Norms for the Big Five Inventory and other personality measures

Every once in a while I get emails asking me about norms for the Big Five Inventory. I got one the other day, and I figured that if more than one person has asked about it, it’s probably worth a blog post.

There’s a way of thinking about norms — which I suspect is the most common way of thinking about norms — that treats them as some sort of absolute interpretive framework. The idea is that you could tell somebody, hey, if you got this score on the Agreeableness scale, it means you have this amount of agreeableness.

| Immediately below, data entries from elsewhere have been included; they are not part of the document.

Lemma seg_free_ok s R a x : seg_inv s R -> segs_of s !! a = Some x ->
  exists n, let s' := moved_on n (set_segs (delete a (segs_of s)) (i_upper s)) s in
    tcp_seg_free a s = Ok (tt, s') /\ seg_inv s' R /\ released (snet s) n.
Proof.
  intros (fl & hl & Hn & He & Hf) E. assert (a ∈ elems (pools MEMP_TCP_SEG)) as Ha by (apply He; eauto).
  destruct (elem_props pools MEMP_TCP_SEG a Ha) as (Hz & _). unfold tcp_seg_free. rewrite (proj2 (Z.eqb_neq _ _) Hz). cbn [negb].
  assert (get_seg a (i_upper s) = Ok (x, i_upper s)) as Eg by (unfold get_seg; by rewrite E).
  rewrite (bind_ok _ _ _ _ _ (on_tcp_ok s _ _ _ Eg)), with_upper_id.
  rewrite (seg_ptrs_delete _ a x E), <- (assoc_L (⊎)) in Hn. set (Q := seg_ptrs (delete a (segs_of s)) ⊎ R) in *.
  assert (exists n fl1 hl1, (if negb (sg_p x =? NULL) then nb (pbuf_free (sg_p x));; mret tt else mret tt) s = Ok (tt, set_snet n s) /\
    net_ok n fl1 hl1 Q /\ fl1 MEMP_TCP_SEG = fl MEMP_TCP_SEG /\ released (snet s) n) as (n & fl1 & hl1 & E1 & Hn1 & Ef1 & Hr1).
  { destruct (Z.eqb_spec (sg_p x) NULL) as [Hp|Hp]; cbn [negb].
    - exists (snet s), fl, hl. rewrite set_snet_id. split_and!; [done| |done|done]. by rewrite Hp, ptr_null, (left_id_L ∅ (⊎)) in Hn.
    - destruct (free_ptr_ok (snet s) fl hl Q (sg_p x) Hn Hp) as (k & n & fl' & hl' & En & Hn' & Ef & Hr). exists n, fl', hl'.
      split_and!; [|done..]. by rewrite (bind_ok _ _ _ _ _ (nb_ok _ s _ n En)). }
  rewrite (bind_ok _ _ _ _ _ E1). destruct Hn1 as ((Hpr & Hh & Ho) & Hrc & Hpl & Hv).
  destruct (memp_free_spec pools (n_memp n) fl1 MEMP_TCP_SEG a Hpr) as (k & Ek & Hpr'); [done|done|rewrite Ef1, (Hf a Ha), E; done|].
  set (n2 := mk_net k (n_heap n) (n_pbufs n) (n_mem n) (n_ooseq n)).
  rewrite (bind_ok _ _ (set_snet n s) tt (set_snet n2 s)); [|by apply (lift_memp_ip (set_snet n s))].
  exists n2. split; [done|]. split; [|done]. exists (<[MEMP_TCP_SEG := a :: fl1 MEMP_TCP_SEG]> fl1), hl1. rewrite snet_moved. split.
  - split_and!; [|done..]. split_and!; [done|done|]. intros y b Eb. specialize (Ho y b Eb). unfold owned in *.
    by rewrite !fn_lookup_insert_ne.
  - split.
    + intros y [z Hy]. cbn in Hy. apply lookup_delete_Some in Hy as [_ Hy]. apply He. eauto.
    + intros y Hy. cbn. rewrite fn_lookup_insert, elem_of_cons, Ef1, (Hf y Hy), lookup_delete_None. naive_solver.
Qed.

Lemma segs_loop_ok l : forall fuel s R h, seg_inv s R -> seg_chain (segs_of s) h l -> NoDup l -> (length l < fuel)%nat ->
  exists n, let s' := moved_on n (set_segs (foldr delete (segs_of s) l) (i_upper s)) s in
    segs_loop fuel h s = Ok (tt, s') /\ seg_inv s' R /\ released (snet s) n.
Proof.
  induction l as [|a l IH]; intros [|fuel] s R h Hi Hc Hnd Hf; cbn [length] in Hf; try lia; cbn [segs_loop].
  - simpl in Hc. rewrite Hc. exists (snet s). rewrite moved_on_id. cbn [foldr Z.eqb]. destruct s as [? ? ? ? ? []]. split_and!; done.
  - destruct Hc as (-> & Hz & x & E & Hc). apply NoDup_cons in Hnd as [Hni Hnd]. rewrite (proj2 (Z.eqb_neq _ _) Hz).
    assert (get_seg a (i_upper s) = Ok (x, i_upper s)) as Eg by (unfold get_seg; by rewrite E).
    rewrite (bind_ok _ _ _ _ _ (on_tcp_ok s _ _ _ Eg)), with_upper_id.
    destruct (seg_free_ok s R a x Hi E) as (n & En & Hn & Hr). rewrite (bind_ok _ _ _ _ _ En). set (s1 := moved_on n _ s) in *.
    destruct (IH fuel s1 R (sg_next x) Hn) as (n' & En' & Hn' & Hr'); [|done|lia|].
    { cbn. eapply seg_chain_same; [|exact Hc]. intros y Hy. rewrite lookup_delete_ne; [done|]. by intros ->. }
    exists n'. cbn in En', Hn'. cbn [foldr]. rewrite <- foldr_delete_commute. split_and!; [exact En'|exact Hn'|].
    unfold s1 in Hr'. rewrite snet_moved in Hr'. by etransitivity.
Qed.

But I generally think that’s not the right way of thinking about it. Lew Goldberg put it this way:

One should be very wary of using canned “norms” because it isn’t obvious that one could ever find a population of which one’s present sample is a representative subset. Most “norms” are misleading, and therefore they should not be used.

That is because “norms” are always calculated in reference to some particular sample, drawn from some particular population (which BTW is pretty much never “the population of all human beings”). Norms are most emphatically NOT an absolute interpretation — they are unavoidably comparative.

So the problem arises because the usual way people talk about norms tends to bury that fact. So people say, oh, you scored at the 70th percentile. They don’t go on to say the 70th percentile of what. For published scales that give normed scores, it often turns out to mean the 70th percentile of the distribution of people who somehow made it into the scale author’s convenience sample 20 years ago.

So what should you do to help people interpret their scores? Lew’s advice is to use the sample you have at hand to construct local norms. For example, if you’re giving feedback to students in a class, tell them their percentile relative to the class.

Another approach is to use distributional information from existing dataset and just be explicit about what comparison you are making and where the data come from. For the BFI, I sometimes refer people to a large dataset of adult American Internet users that I used for a paper. Sample descriptives are in the paper, and we’ve put up a table of means and SDs broken down by age and gender for people who want to make those finer distinctions. You can then use those means and SDs to convert your raw scores into z-scores, and then calculate or look up the normal-distribution percentile. You would then say something like, “This is where you stand relative to a bunch of Internet users who took this questionnaire online.” (You don’t have to use that dataset, of course. Think about what would be an appropriate comparison group and then poke around Google Scholar looking for a paper that reports descriptive statistics for the kind of sample you want.)

Either the “local norms” approach or the “comparison sample” approach can work for many situations, though local norms may be difficult for very small samples. If the sample as a whole is unusual in some way, the local norms will remove the average “unusualness” whereas the comparison-sample approach will keep it in there, and you can decide which is the more useful comparison. (For example, an astronaut who scores in the 50th percentile of conscientiousness relative to other astronauts would be around the 93rd percentile relative to college undergrads.) But the most important thing is to avoid anything that sounds absolute. Be consistent and clear about the fact that you are making comparisons and about who you are comparing somebody to.